Several questions to be addressed include:

  • Are you keeping the right data for legal and compliance requirements?
  • Are the users getting the data and information they need or losing productivity trying to sort through it all?
  • Is it taking an unacceptable amount of time to retrieve the data or execute processes against the current volume of data?
  • Is the IT staff overwhelmed just trying to keep up with all the requirements and overhead to maintain it all? Aren’t they already working 16 – 24 hour days ?

So, what do we do about it? Get rid of the users? Delete all the data? Rally the government and try and change the legal requirements? Spend a lot of money and effort and just keep growing?

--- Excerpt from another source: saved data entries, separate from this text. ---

Lemma ten_pow_sub (a b : Z) : powerRZ 10 (a - b) = powerRZ 10 a / powerRZ 10 b.
Proof.
  unfold Z.sub, Rdiv.
  rewrite powerRZ_add by apply ten_neq_0.
  now rewrite powerRZ_neg'.
Qed.

Lemma scale10_simplified (d : Dimensionality) : scale10 (dim_simplified d) = 0%Z.
Proof. reflexivity. Qed.

Lemma dim_simplified_idem (d : Dimensionality) :
  dim_simplified (dim_simplified d) = dim_simplified d.
Proof. destruct d; unfold dim_simplified; cbn. f_equal; lia. Qed.

Lemma scale10_mul (d1 d2 : Dimensionality) :
  scale10 (dim_mul d1 d2) = (scale10 d1 + scale10 d2)%Z.
Proof. unfold scale10, dim_mul; cbn; lia. Qed.

Lemma scale10_div (d1 d2 : Dimensionality) :
  scale10 (dim_div d1 d2) = (scale10 d1 - scale10 d2)%Z.
Proof. unfold scale10, dim_div; cbn; lia. Qed.

Lemma scale10_pow (d : Dimensionality) (n : Z) :
  scale10 (dim_pow d n) = (scale10 d * n)%Z.
Proof. unfold scale10, dim_pow; cbn; lia. Qed.

Lemma dim_simplified_mul (d1 d2 : Dimensionality) :
  dim_simplified (dim_mul d1 d2)
  = dim_mul (dim_simplified d1) (dim_simplified d2).
Proof. unfold dim_simplified, dim_mul; cbn; f_equal; lia. Qed.

Lemma dim_simplified_div (d1 d2 : Dimensionality) :
  dim_simplified (dim_div d1 d2)
  = dim_div (dim_simplified d1) (dim_simplified d2).
Proof. unfold dim_simplified, dim_div; cbn; f_equal; lia. Qed.

Lemma dim_simplified_pow (d : Dimensionality) (n : Z) :
  dim_simplified (dim_pow d n) = dim_pow (dim_simplified d) n.
Proof. unfold dim_simplified, dim_pow; cbn; f_equal; lia. Qed.

Lemma dim_sqrt_square (d : Dimensionality) : dim_sqrt (dim_pow d 2) = d.
Proof.
  destruct d; unfold dim_sqrt, dim_pow; cbn [e_m e_mm e_kg e_s e_A e_S e_mS e_V e_mV].
  f_equal; apply Z.div_mul; lia.
Qed.

(** Rescaling between equal units changes nothing. *)
Lemma rescale_units_eq (a b : Quantity) :
  units_eq (units a) (units b) = true ->
  rescale b (dimensionality a) = OK (mkQ (magnitude b) (dimensionality a)).
Proof.
  intros [Hd Hs]%units_eq_spec. unfold rescale.
  rewrite Hd, dim_eqb_refl, Hs, Z.sub_diag. cbn [powerRZ].
  now rewrite Rmult_1_r.
Qed.

Lemma rescale_same (q : Quantity) (d : Dimensionality) :
  dimensionality q = d -> rescale q d = OK (mkQ (magnitude q) d).
Proof.
  intros <-. unfold rescale.
  rewrite dim_eqb_refl, Z.sub_diag. cbn [powerRZ].
  now rewrite Rmult_1_r.
Qed.

Lemma sub_units_eq (a b : Quantity) :
  units_eq (units a) (units b) = true ->
  pq.sub a b = OK (mkQ (magnitude a - magnitude b) (dimensionality a)).
Proof. intros H. unfold pq.sub. now rewrite (rescale_units_eq a b H). Qed.

Lemma add_units_eq (a b : Quantity) :
  units_eq (units a) (units b) = true ->
  pq.add a b = OK (mkQ (magnitude a + magnitude b) (dimensionality a)).
Proof. intros H. unfold pq.add. now rewrite (rescale_units_eq a b H). Qed.

(** The magnitude in SI base units distributes over the arithmetic of
    quantities. *)
Lemma si_mul (a b : Quantity) :
  magnitude (simplified (pq.mul a b))
  = magnitude (simplified a) * magnitude (simplified b).
Proof.
  cbn. rewrite scale10_mul, powerRZ_add by apply ten_neq_0. ring.
Qed.

Lemma si_div (a b : Quantity) :
  magnitude (simplified (pq.div a b))
  = magnitude (simplified a) / magnitude (simplified b).
Proof.
  cbn. rewrite scale10_div, ten_pow_sub. unfold Rdiv.
  rewrite !Rinv_mult. ring.
Qed.

Lemma si_simplified (a : Quantity) :
  magnitude (simplified (simplified a)) = magnitude (simplified a).
Proof.
  unfold simplified; cbn [magnitude dimensionality].
  rewrite scale10_simplified; cbn [powerRZ]. ring.
Qed.

Lemma si_abs (a : Quantity) :
  magnitude (simplified (pq.abs a)) = Rabs (magnitude (simplified a)).
Proof.
  cbn. rewrite Rabs_mult, (Rabs_pos_eq (powerRZ _ _)); auto.
  left; apply ten_pow_pos.
Qed.

Lemma units_eq_trans (a b c : Quantity) :
  units_eq (units a) (units b) = true ->
  units_eq (units b) (units c) = true ->
  units_eq (units a) (units c) = true.
Proof.
  rewrite !units_eq_spec. intros [H1 H2] [H3 H4]; split; congruence.
Qed.

Lemma units_eq_pow (a b : Quantity) (n : nat) :
  units_eq (units a) (units b) = true ->
  units_eq (units (pq.pow a n)) (units (pq.pow b n)) = true.
Proof.
  rewrite !units_eq_spec. cbn [pq.pow dimensionality].
  rewrite !dim_simplified_pow, !scale10_pow. intros [-> ->]; now split.
Qed.

Lemma si_scalar_mul (x : R) (a : Quantity) :
  magnitude (simplified (scalar_mul x a)) = x * magnitude (simplified a).
Proof. cbn. ring. Qed.

Lemma si_neg (a : Quantity) :
  magnitude (simplified (pq.neg a)) = - magnitude (simplified a).
Proof. cbn. ring. Qed.

(** What the plane kernel returns once its guard is passed. *)
Lemma potential_of_plane_value (z_j z_i C_i sigma : Quantity) :
  units_eq (units z_j) (units z_i) = true ->
  potential_of_plane z_j z_i C_i sigma
  = OK (pq.mul (pq.div (pq.neg C_i) (scalar_mul 2 sigma))
               (simplified
                  (pq.abs (mkQ (magnitude z_j - magnitude z_i)
                               (dimensionality z_j))))).
Proof.
  intros H. unfold potential_of_plane. rewrite H, (sub_units_eq _ _ H).
  reflexivity.
Qed.

(** What the disk kernel returns once its guard is passed. *)
Lemma potential_of_disk_value (z_j z_i C_i R_i sigma : Quantity) :
  units_eq (units z_j) (units z_i) = true ->
  units_eq (units z_i) (units R_i) = true ->
  potential_of_disk z_j z_i C_i R_i sigma
  = OK (pq.mul (pq.div C_i (scalar_mul 2 sigma))
               (simplified
                  (mkQ (R_sqrt.sqrt ((magnitude z_j - magnitude z_i) ^ 2
                                     + magnitude R_i ^ 2)
                        - Rabs (magnitude z_j - magnitude z_i))
                       (dimensionality z_j)))).
Proof.
  intros H1 H2. unfold potential_of_disk.
  rewrite H1, H2, (sub_units_eq _ _ H1). cbn [andb bind].
  pose proof (units_eq_trans _ _ _ H1 H2) as H3.
  rewrite (add_units_eq
             (pq.pow (mkQ (magnitude z_j - magnitude z_i) (dimensionality z_j)) 2)
             (pq.pow R_i 2))
    by (apply units_eq_pow; exact H3).
  cbn [bind]. unfold pq.sub.
  rewrite rescale_same
    by (cbn [pq.sqrt pq.pow pq.abs dimensionality]; now rewrite dim_sqrt_square).
  cbn [bind pq.sqrt pq.pow pq.abs magnitude dimensionality Z.of_nat Pos.of_succ_nat Pos.succ].
  now rewrite dim_sqrt_square.
Qed.

(** C3.  When [z_j] and [z_i] carry the same unit, [potential_of_plane]
    returns a potential which, in simplified (SI base) units, is
    [-C_i/(2*sigma)*|z_j - z_i|] for every density [C_i] and conductivity
    [sigma]; its dimension is that of density times length over
    conductivity, and it is zero when the field point lies on the source
    plane. *)
Theorem potential_of_plane_closed_form (z_j z_i C_i sigma : Quantity) :
  units_eq (units z_j) (units z_i) = true ->
  exists phi : Quantity,
    potential_of_plane z_j z_i C_i sigma = OK phi
    /\ magnitude (simplified phi)
       = - magnitude (simplified C_i) / (2 * magnitude (simplified sigma))
         * Rabs (magnitude (simplified z_j) - magnitude (simplified z_i))
    /\ dimensionality (simplified phi)
       = dim_simplified
           (dim_mul (dim_div (dimensionality C_i) (dimensionality sigma))
                    (dimensionality z_j))
    /\ (magnitude z_j = magnitude z_i -> magnitude phi = 0).
Proof.
  intros H. eexists. split; [apply potential_of_plane_value, H|].
  pose proof H as [Hd Hs]%units_eq_spec.
  split; [|split].
  - rewrite si_mul, si_div, si_neg, si_scalar_mul, si_simplified, si_abs.
    f_equal. f_equal. cbn [simplified magnitude dimensionality].
    rewrite Hs. ring.
  - cbn [simplified pq.mul pq.div pq.neg scalar_mul pq.abs dimensionality].
    rewrite !dim_simplified_mul, dim_simplified_idem. reflexivity.
  - intros E. cbn [pq.mul pq.div pq.neg scalar_mul pq.abs simplified magnitude].
    rewrite E, Rminus_diag, Rabs_R0. ring.
Qed.

(** C4.  When [z_j], [z_i] and [R_i] carry the same unit,
    [potential_of_disk] returns a potential which, in simplified (SI base)
    units, is [C_i/(2*sigma)*(sqrt((z_j - z_i)^2 + R_i^2) - |z_j - z_i|)]
    for every density [C_i] and conductivity [sigma]. *)
Theorem potential_of_disk_closed_form (z_j z_i C_i R_i sigma : Quantity) :
  units_eq (units z_j) (units z_i) = true ->
  units_eq (units z_i) (units R_i) = true ->
  exists phi : Quantity,
    potential_of_disk z_j z_i C_i R_i sigma = OK phi
    /\ magnitude (simplified phi)
       = magnitude (simplified C_i) / (2 * magnitude (simplified sigma))
         * (R_sqrt.sqrt
              ((magnitude (simplified z_j) - magnitude (simplified z_i)) ^ 2
               + magnitude (simplified R_i) ^ 2)
            - Rabs (magnitude (simplified z_j) - magnitude (simplified z_i)))
    /\ dimensionality (simplified phi)
       = dim_simplified
           (dim_mul (dim_div (dimensionality C_i) (dimensionality sigma))
                    (dimensionality z_j)).
Proof.
  intros H1 H2. eexists. split; [apply potential_of_disk_value; assumption|].
  pose proof H1 as [Hd1 Hs1]%units_eq_spec.
  pose proof H2 as [Hd2 Hs2]%units_eq_spec.
  split.
  - rewrite si_mul, si_div, si_scalar_mul, si_simplified.
    f_equal. cbn [simplified magnitude dimensionality].
    rewrite <- Hs2, <- Hs1.
    set (p := powerRZ 10 (scale10 (dimensionality z_j))).
    assert (Hp : 0 < p) by apply ten_pow_pos.
    replace ((magnitude z_j * p - magnitude z_i * p) ^ 2 + (magnitude R_i * p) ^ 2)
      with (((magnitude z_j - magnitude z_i) ^ 2 + magnitude R_i ^ 2) * (p * p))
      by ring.
    rewrite sqrt_mult_alt
      by (apply Rplus_le_le_0_compat; apply pow2_ge_0).
    rewrite sqrt_square by lra.
    replace (magnitude z_j * p - magnitude z_i * p)
      with ((magnitude z_j - magnitude z_i) * p) by ring.
    rewrite Rabs_mult, (Rabs_pos_eq p) by lra. ring.
  - cbn [simplified pq.mul pq.div scalar_mul dimensionality].
    rewrite !dim_simplified_mul, dim_simplified_idem. reflexivity.
Qed.

(** What the cylinder kernel returns once its guard is passed and the
    conductivity is not zero. *)
Lemma potential_of_cylinder_value (quad : (R -> R) -> R -> R -> R * R)
    (z_j z_i C_i R_i h_i sigma : Quantity) :
  units_eq (units z_j) (units z_i) = true ->
  units_eq (units z_i) (units R_i) = true ->
  units_eq (units R_i) (units h_i) = true ->
  magnitude sigma <> 0 ->
  potential_of_cylinder quad z_j z_i C_i R_i h_i sigma
  = OK (mkQ (magnitude C_i
             * fst (quad (fun z =>
                            1 / (2 * magnitude sigma)
                            * (R_sqrt.sqrt ((z - magnitude z_j) ^ 2
                                            + magnitude R_i ^ 2)
                               - Rabs (z - magnitude z_j)))
                         (magnitude z_i - magnitude h_i / 2)
                         (magnitude z_i + magnitude h_i / 2)))
            (dim_div (dim_mul (dimensionality C_i)
                              (dim_pow (dimensionality z_i) 2))
                     (dimensionality sigma))).
Proof.
  intros H1 H2 H3 Hs. unfold potential_of_cylinder.
  rewrite H1, H2, H3. cbn [andb].
  pose proof (units_eq_trans _ _ _ H2 H3) as H4.
  rewrite (sub_units_eq z_i (div_scalar h_i 2)) by exact H4.
  rewrite (add_units_eq z_i (div_scalar h_i 2)) by exact H4.
  unfold float. cbn [bind magnitude div_scalar].
  destruct (Req_dec_T (magnitude sigma) 0) as [E|_]; [contradiction|].
  destruct (quad _ _ _) as [value err]. cbn [fst].
  unfold pq.div, pq.mul, pq.pow, units. cbn [magnitude dimensionality Z.of_nat Pos.of_succ_nat Pos.succ].
  do 2 f_equal. field.
Qed.

(** C5.  The cylinder kernel hands [quad] an integrand over plain real
    numbers (the stripped magnitudes), and returns [C_i] times the value of
    the quadrature of [1/(2*sigma)*(sqrt((z - z_j)^2 + R_i^2) - |z - z_j|)]
    from [z_i - h_i/2] to [z_i + h_i/2], in the unit of [C_i] times the
    square of the unit of [z_i] over the unit of [sigma]. *)
Theorem potential_of_cylinder_unit_and_magnitude
    (quad : (R -> R) -> R -> R -> R * R)
    (z_j z_i C_i R_i h_i sigma : Quantity) :
  units_eq (units z_j) (units z_i) = true ->
  units_eq (units z_i) (units R_i) = true ->
  units_eq (units R_i) (units h_i) = true ->
  magnitude sigma <> 0 ->
  exists phi : Quantity,
    potential_of_cylinder quad z_j z_i C_i R_i h_i sigma = OK phi
    /\ dimensionality phi
       = dimensionality
           (pq.div (pq.mul (units C_i) (pq.pow (units z_i) 2)) (units sigma))
    /\ magnitude phi
       = magnitude C_i
         * fst (quad (fun z : R =>
                        1 / (2 * magnitude sigma)
                        * (R_sqrt.sqrt ((z - magnitude z_j) ^ 2
                                        + magnitude R_i ^ 2)
                           - Rabs (z - magnitude z_j)))
                     (magnitude z_i - magnitude h_i / 2)
                     (magnitude z_i + magnitude h_i / 2)).
Proof.
  intros H1 H2 H3 Hs. eexists. split.
  - apply potential_of_cylinder_value; assumption.
  - split; reflexivity.
Qed.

Not likely much of that can occur, so I guess we need to look at real solutions.

Here are some viable solutions that could be considered:

  • Data Deletion/Purging
  • Add Capacity through HW Upgrades
  • Decentralize or Do Not Consolidate Data
  • Database Partitioning
  • Database Archiving
Over the next few weeks we will follow-up discussion on these solutions and what is really feasible for you, today starting with the things you can do in your current infrastructure, with virtually no financial investment.

Data Deletion/Purging
I did say we would have a tough time removing all of the data, but that’s not to say that we can’t remove some of the data, irrelevant data, redundant data or historical data that is no longer required. Apart from your database, take a look at your OS and see where you have a tendency to waste space. This may not be a substantial amount in one day, but over a month, or cloned to several other environments without cleanup, miscellaneous data tends to accumulate in an enterprise-wide environment.

Suggestions:
  • Keep only what you need from the concurrent request output and logs. Do you really need 60 days online, can you live with 30 or less?
  • Put the Concurrent request out/logs onto a cheap storage solution/mount, especially for Production instances, where you are typically running faster, and more expensive high availability type storage. Look for other areas where you can move files to cheaper storage. In some cases, even your archive log destination can be on cheaper storage. Be sure you have some redundancy in place to ensure archive logs are not lost. Can you back up the concurrent request data to the other tables so as not to impact daily OLTP performance.
  • Remove or move those patch files and logs. Go look at your patch repository and admin/log directory and see how much data you have. You’ll be surprised at what you find, especially if you just did a major upgrade. Back up the files and then get rid of them. Ensure you get a backup of all of those patches you applied. Once the patches are superseded it may be difficult to get them again.
  • Remove the need for redundant online backup storage. Depending on your internal infrastructure and backup procedures and requirements, you may be able to run your backups directly to tape if you are currently running backups to disk and then off to tape. If not, then consider consolidating your backup storage to a single SAN/NAS solution so all servers can share the storage instead of each server having its own storage. If considering this option, please make sure this fits into your individual needs and can ensure you meet your backup and recovery requirements.
  • Keep an eye on your support logs generated by alerts, traces, apache, jserv, and forms processes. If they are not cleaning themselves out and/or just making copies of themselves after reboots, you may want to get rid of the old ones.
  • Keep what you clone to a minimum and take over only what you need and, especially, not all of the logs. Reduce your temp and undo space. You, typically, don’t need as large a foot print in your cloned environment as you do in a Production instance. If you have the luxury, subset or purge the data as part of your clone. If you are partitioning, only take the partitions you need. There are many tools out there that can provide you the ability to subset (take only a portion of the data) from your Production instance, as opposed to all the historical data. HP Rim has a great subset product that can remove as much historical data as you want.
  • Keep an eye on temporary and interface tables to make sure they are being cleared out. You may want to develop an alert/trigger to monitor these for you.
  • Monitor your workflow tables and schedule the “Purge Obsolete WorkflowRuntime Data”. Note, if you have not kept up on the purging of your WF tables, after you have run the Purge, you may want to rebuild the tables/indexes, as performance may, initially, be considerably worse. Also take a look at MetaLink Doc Id 277124.1 for good workflow purge items.
  • Take a look at your applications and review what concurrent purge jobs you may want to consider. Many modules have their own purge programs. Try and be proactive and prevent the data growth from happening.
Remember, once the data is deleted, short of a recovery, the data is gone and can not be retrieved. So make sure you know what you are deleting and that the auditors and users are ok with it.